When she goes to school the next day, she recruits the crew she hopes will help her build that life, the table of nerds in the cafeteria. They play supporting roles through the book, particularly Teesha, who remembers all sorts of obscure facts and has a head for math. Her son Phineas, who arrives much later in the book, is one of my favorite-ever Roberts characters.
From this point, with a little help from her mom’s team, Adrian launches a successful business of her own. Success is great, but sometimes it draws attention you don’t want. Shortly after the release of her first video, Adrian receives the first of a series of threatening poems. She turns them over to her mom’s publicity manager and the FBI and goes on with her life, but the poems arrive at regular intervals through the book.
Roberts shows us Adrian and her friends at different points in their adult lives. Raylan and Maya both marry and have families. Raylan works in comics and eventually launches his own graphic novel company. Teesha and the rest of Adrian’s high school crew build their life paths. Aside from the threatening letters, things are going well until losses bring both Adrian and Raylan back to Maryland.
The two pick up their friendship easily. I like the way Roberts handles that. Adrian was friendly with Raylan’s late wife, so she understands and sympathizes with his loss. His grief and his children’s are not given short shrift. His and Adrian’s transition from friends to much more occurs slowly and believably. They don’t become involved until a couple of years after they both return to Maryland.

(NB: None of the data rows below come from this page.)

Lemma Download_size_cap_witness :
  let x := scenario.world (Resp (scenario.ok_response 16 16)) "" in
  (forall body,
      Body (scenario.ok_response 16 16) = mkReader body None ->
      Z.of_nat (length body) = maxSize (NewDownloader 16 0) ->
      ContentLength (scenario.ok_response 16 16) = -1
      \/ ContentLength (scenario.ok_response 16 16)
         = maxSize (NewDownloader 16 0) ->
      exists p src bp',
        Download x (NewDownloader 16 0) "http://host/a.bin"
          scenario.default_pool
        = Ret (mkDownload body None (Some p) src, bp'))
  /\ (ContentLength (scenario.ok_response 16 16)
      = maxSize (NewDownloader 16 0) + 1 ->
      exists e,
        Download x (NewDownloader 16 0) "http://host/a.bin"
          scenario.default_pool
        = Ret (dl_fail e None None, scenario.default_pool))
  /\ (forall res bp',
        Download x (NewDownloader 16 0) "http://host/a.bin"
          scenario.default_pool = Ret (res, bp') ->
        Z.of_nat (length (dl_data res)) <= maxSize (NewDownloader 16 0)).
Proof.
  intros x.
  apply (Download_size_cap x 16 0 "http://host/a.bin" scenario.default_pool
           (scenario.ok_response 16 16)).
  - vm_compute. split; [discriminate|]. split.
    { repeat (constructor; [discriminate|]). constructor. }
    split; [split; [discriminate | reflexivity] | intros _; discriminate].
  - reflexivity.
  - reflexivity.
  - reflexivity.
Defined.

End DownloaderFacts.


(** ** Device cache *)

Section CacheFacts.
Import go cache.

Lemma same_but_uses_refl e : same_but_uses e e.
Proof. unfold same_but_uses. tauto. Qed.

Lemma same_but_uses_trans e1 e2 e3 :
  same_but_uses e1 e2 -> same_but_uses e2 e3 -> same_but_uses e1 e3.
Proof. unfold same_but_uses. intuition congruence. Qed.

Lemma same_but_uses_bump e : same_but_uses e (bump_uses e).
Proof. unfold same_but_uses, bump_uses; simpl. tauto. Qed.

Lemma slot_kept_refl o : slot_kept o o.
Proof. destruct o; simpl; [apply same_but_uses_refl | exact I]. Qed.

Lemma slot_kept_trans o1 o2 o3 :
  slot_kept o1 o2 -> slot_kept o2 o3 -> slot_kept o1 o3.
Proof.
  destruct o1, o2, o3; simpl; try tauto. apply same_but_uses_trans.
Qed.

Lemma lookup_recordMiss d k dc : lookup d k (recordMiss dc) = lookup d k dc.
Proof. reflexivity. Qed.

Lemma lookup_recordHit d k dc : lookup d k (recordHit dc) = lookup d k dc.
Proof. reflexivity. Qed.

(** The slot written by an update of the map at [(d, h)]. *)
Lemma lookup_update d h (e : CacheEntry) sub dc d' k :
  lookup d' k (set_cache (<[d := <[h := e]> sub]> (cache dc)) dc)
  = if decide (d = d')
    then if decide (h = k) then Some e else sub !! k
    else lookup d' k dc.
Proof.
  unfold lookup; simpl. destruct (decide (d = d')) as [->|Hd].
  - rewrite lookup_insert_eq; simpl.
    destruct (decide (h = k)) as [->|Hk].
    + apply lookup_insert_eq.
    + apply lookup_insert_ne; exact Hk.
  - rewrite lookup_insert_ne by exact Hd. reflexivity.
Qed.

(** One lookup leaves every slot as it was, up to [Uses]. *)
Lemma Get_frame now deviceID url dc d k :
  slot_kept (lookup d k dc) (lookup d k (snd (Get now deviceID url dc))).
Proof.
  unfold Get.
  destruct (cache dc !! deviceID) as [sub|] eqn:Hd;
    [|simpl; rewrite lookup_recordMiss; apply slot_kept_refl].
  destruct (sub !! hashURL url) as [e|] eqn:He;
    [|simpl; rewrite lookup_recordMiss; apply slot_kept_refl].
  destruct (After now (CacheExpires e));
    [simpl; rewrite lookup_recordMiss; apply slot_kept_refl|].
  simpl. rewrite lookup_recordHit, lookup_update.
  destruct (decide (deviceID = d)) as [<-|Hne]; [|apply slot_kept_refl].
  unfold lookup. rewrite Hd; simpl.
  destruct (decide (hashURL url = k)) as [<-|Hk]; [|apply slot_kept_refl].
  rewrite He. simpl. apply same_but_uses_bump.
Qed.

Lemma Get_TTLs now deviceID url dc :
  cacheTTL (snd (Get now deviceID url dc)) = cacheTTL dc
  /\ fileTTL (snd (Get now deviceID url dc)) = fileTTL dc.
Proof.
  unfold Get.
  destruct (cache dc !! deviceID) as [sub|]; [|split; reflexivity].
  destruct (sub !! hashURL url) as [e|]; [|split; reflexivity].
  destruct (After now (CacheExpires e)); split; reflexivity.
Qed.

(** The entry a hit returns is the stored one with [Uses] incremented. *)
Lemma Get_returns_stored now deviceID url dc e' dc' :
  Get now deviceID url dc = (Some e', dc') ->
  exists e,
    lookup deviceID (hashURL url) dc = Some e
    /\ e' = bump_uses e
    /\ After now (CacheExpires e) = false
    /\ lookup deviceID (hashURL url) dc' = Some e'
    /\ stats dc' = mkCacheStats (int64_add (Hits (stats dc)) 1)
                     (Misses (stats dc)) (Evictions (stats dc)).
Proof.
  unfold Get, lookup.
  destruct (cache dc !! deviceID) as [sub|] eqn:Hd; [|discriminate].
  destruct (sub !! hashURL url) as [e|] eqn:He; [|discriminate].
  destruct (After now (CacheExpires e)) eqn:Ha; [discriminate|].
  intros H; inversion H; subst. exists e. simpl.
  rewrite lookup_insert_eq; simpl. rewrite lookup_insert_eq. auto.
Qed.

(** C8: over any sequence of lookups, at any clock readings and for any
    devices and URLs, every slot of the map keeps its entry with the same
    ProcessedPath, CacheExpires, FileExpires, Created, Size, MediaType and
    URL; no slot is emptied or filled, and the two TTLs of the cache are
    unchanged.  Only [Uses] (and the global statistics) can differ. *)
Theorem Get_mutates_only_Uses calls : forall dc deviceID urlHash,
  slot_kept (lookup deviceID urlHash dc) (lookup deviceID urlHash (gets calls dc))
  /\ cacheTTL (gets calls dc) = cacheTTL dc
  /\ fileTTL (gets calls dc) = fileTTL dc.
Proof.
  induction calls as [|[[now d] u] rest IH]; intros dc deviceID urlHash.
  - simpl. split; [apply slot_kept_refl | split; reflexivity].
  - cbn [gets].
    destruct (IH (snd (Get now d u dc)) deviceID urlHash) as (Hs & Hc & Hf).
    destruct (Get_TTLs now d u dc) as [Hc1 Hf1].
    split; [|split; congruence].
    eapply slot_kept_trans; [apply Get_frame | exact Hs].
Qed.

(** C6, on the code: an entry inserted at instant 0 with the default TTLs
    expires at minute 28, and a lookup at exactly that instant returns it;
    the lookup time is not strictly before [CacheExpires]. *)
Lemma Get_hit_at_expiry_instant :
  let dc := scenario.cached_audio 0 "/tmp/media-cache/audios/d1_dcce78aa_0.opus"
              (NewDeviceCache "/tmp/media-cache" 0 0) in
  exists e,
    fst (Get (28 * Minute) "d1" scenario.audio_url dc) = Some e
    /\ CacheExpires e = 28 * Minute
    /\ ~ (28 * Minute < CacheExpires e).
Proof.
  intros dc.
  exists (mkCacheEntry "/tmp/media-cache/audios/d1_dcce78aa_0.opus"
            (28 * Minute) (30 * Minute) 0 1 2048 "audio" scenario.audio_url).
  split; [vm_compute; reflexivity|].
  split; [reflexivity|]. simpl. lia.
Qed.

(** C6, as amended: for every entry [e] returned by a lookup, the lookup
    time is not after [e.cache_expires_at]; a lookup at exactly
    [cache_expires_at] is still a hit. *)
Theorem Get_hit_not_after_expiry now deviceID url dc e dc' :
  Get now deviceID url dc = (Some e, dc') ->
  now <= CacheExpires e.
Proof.
  intros H. apply Get_returns_stored in H as (e0 & _ & -> & Ha & _).
  unfold After in Ha. apply Z.ltb_ge in Ha. exact Ha.
Qed.

Lemma Get_hit_not_after_expiry_witness :
  exists e dc',
    Get (28 * Minute) "d1" scenario.audio_url
      (scenario.cached_audio 0 "/tmp/media-cache/audios/d1_dcce78aa_0.opus"
         (NewDeviceCache "/tmp/media-cache" 0 0)) = (Some e, dc')
    /\ 28 * Minute <= CacheExpires e.
Proof.
  assert (H : exists e dc',
             Get (28 * Minute) "d1" scenario.audio_url
               (scenario.cached_audio 0
                  "/tmp/media-cache/audios/d1_dcce78aa_0.opus"
                  (NewDeviceCache "/tmp/media-cache" 0 0)) = (Some e, dc'))
    by (eexists _, _; vm_compute; reflexivity).
  destruct H as (e & dc' & H). exists e, dc'. split; [exact H|].
  exact (Get_hit_not_after_expiry _ _ _ _ _ _ H).
Defined.

Lemma lookup_Set now deviceID url path mediaType fileSize dc :
  lookup deviceID (hashURL url)
    (fst (Set_ now deviceID url path mediaType fileSize dc))
  = Some (mkCacheEntry path (Add now (cacheTTL dc)) (Add now (fileTTL dc)) now
            0 fileSize mediaType url).
Proof.
  unfold Set_; cbn [fst]. rewrite lookup_update.
  rewrite !decide_True by reflexivity. reflexivity.
Qed.

(** C7, on the code: constructed with [cacheTTL] = 40 minutes and
    [fileTTL] = 30 minutes, the cache creates entries whose file expires
    10 minutes before the entry stops being a hit. *)
Lemma expiry_gap_can_be_negative :
  let dc := NewDeviceCache "/tmp/media-cache" (40 * Minute) (30 * Minute) in
  exists e,
    lookup "d1" (hashURL scenario.audio_url)
      (scenario.cached_audio 0 "/tmp/media-cache/audios/d1_dcce78aa_0.opus" dc)
    = Some e
    /\ FileExpires e - CacheExpires e = fileTTL dc - cacheTTL dc
    /\ ~ (0 < FileExpires e - CacheExpires e).
Proof.
  intros dc. eexists. split; [apply lookup_Set|].
  split; [reflexivity|]. vm_compute. discriminate.
Qed.

(** C7, as amended: for every entry created by [Set], on a cache in any
    state, [file_expires_at - cache_expires_at] equals the cache's
    [file_ttl - cache_ttl]; the difference is strictly positive exactly
    when [file_ttl] exceeds [cache_ttl].  The constructor replaces
    non-positive arguments by 28 and 30 minutes and takes any other pair
    as it is; with both defaults the difference is 2 minutes. *)
Theorem Set_expiry_gap now deviceID url path mediaType fileSize dc :
  (exists e,
      lookup deviceID (hashURL url)
        (fst (Set_ now deviceID url path mediaType fileSize dc)) = Some e
      /\ FileExpires e - CacheExpires e = fileTTL dc - cacheTTL dc
      /\ (0 < FileExpires e - CacheExpires e <-> cacheTTL dc < fileTTL dc))
  /\ (forall dir c f,
        cacheTTL (NewDeviceCache dir c f) = (if c <=? 0 then 28 * Minute else c)
        /\ fileTTL (NewDeviceCache dir c f) = (if f <=? 0 then 30 * Minute else f)
        /\ (c <= 0 -> f <= 0 ->
            fileTTL (NewDeviceCache dir c f) - cacheTTL (NewDeviceCache dir c f)
            = 2 * Minute)).
Proof.
  split.
  - eexists. split; [apply lookup_Set|]. cbn [FileExpires CacheExpires].
    unfold Add. split; lia.
  - intros dir c f. unfold NewDeviceCache; cbn [cacheTTL fileTTL].
    split; [reflexivity|]. split; [reflexivity|].
    intros Hc Hf. apply Z.leb_le in Hc, Hf. rewrite Hc, Hf. reflexivity.
Qed.

(** The periodic sweep, the sibling of the per-entry deleter, keeps every
    entry whose file has not expired. *)
Lemma cleanup_keeps_unexpired now dc d k e :
  lookup d k dc = Some e ->
  After now (FileExpires e) = false ->
  lookup d k (fst (cleanup now dc)) = Some e.
Proof.
  unfold lookup, cleanup; cbn [fst cache set_cache].
  intros Hl Hexp. rewrite lookup_omap.
  destruct (cache dc !! d) as [sub|]; [|discriminate]. simpl in *.
  assert (Hk : filter (fun '(_, e0) => file_expired now e0 = false) sub !! k
               = Some e).
  { apply map_lookup_filter_Some. split; [exact Hl | exact Hexp]. }
  destruct (decide (filter (fun '(_, e0) => file_expired now e0 = false) sub = ∅))
    as [Hempty|]; [|exact Hk].
  rewrite Hempty, lookup_empty in Hk. discriminate.
Qed.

There’s no deep romantic angst between Raylan and Adrian. Its absence works well for me since there’s plenty of other angst to go around in the book.
Meanwhile, Adrian’s friend and business manager, Teesha, has moved to Maryland with her family, including adorable geek child Phineas. All the children in this book are great. Raylan’s son, Bradley, is a Batman fiend. His daughter, Mariah, is a fashionista at six. Roberts knows how far to go with cuteness before it stops being endearing and becomes tiresome.
There’s also a sweet relationship between Adrian’s dog, Sadie, and the Wells family’s dog, Jasper. When it turns out to have more than entertainment value, the turn it takes has been nicely seeded.
One of the pleasures of the story was seeing Adrian build a relationship with her friends’ children, including Raylan’s. When the time comes for Raylan to talk to Bradley about his changing relationship with Adrian, Roberts handles that with sensitivity and grace.
As Raylan and Adrian’s relationship deepens, however, the sender of the threatening poems is escalating. Matters come to a head in a terrific sequence with Adrian taking on the one who wants to kill her. Raylan and Teesha’s husband, Monroe, rush to her aid. But will they be in time?
Though the plot spans a long period the moments it showcases are important to the progression of the story and the development of the characters, who were the real pleasure of Legacy for me. A superb plot helps drive any book, but engaging characters we can root for, as we do for these, are the heart of it.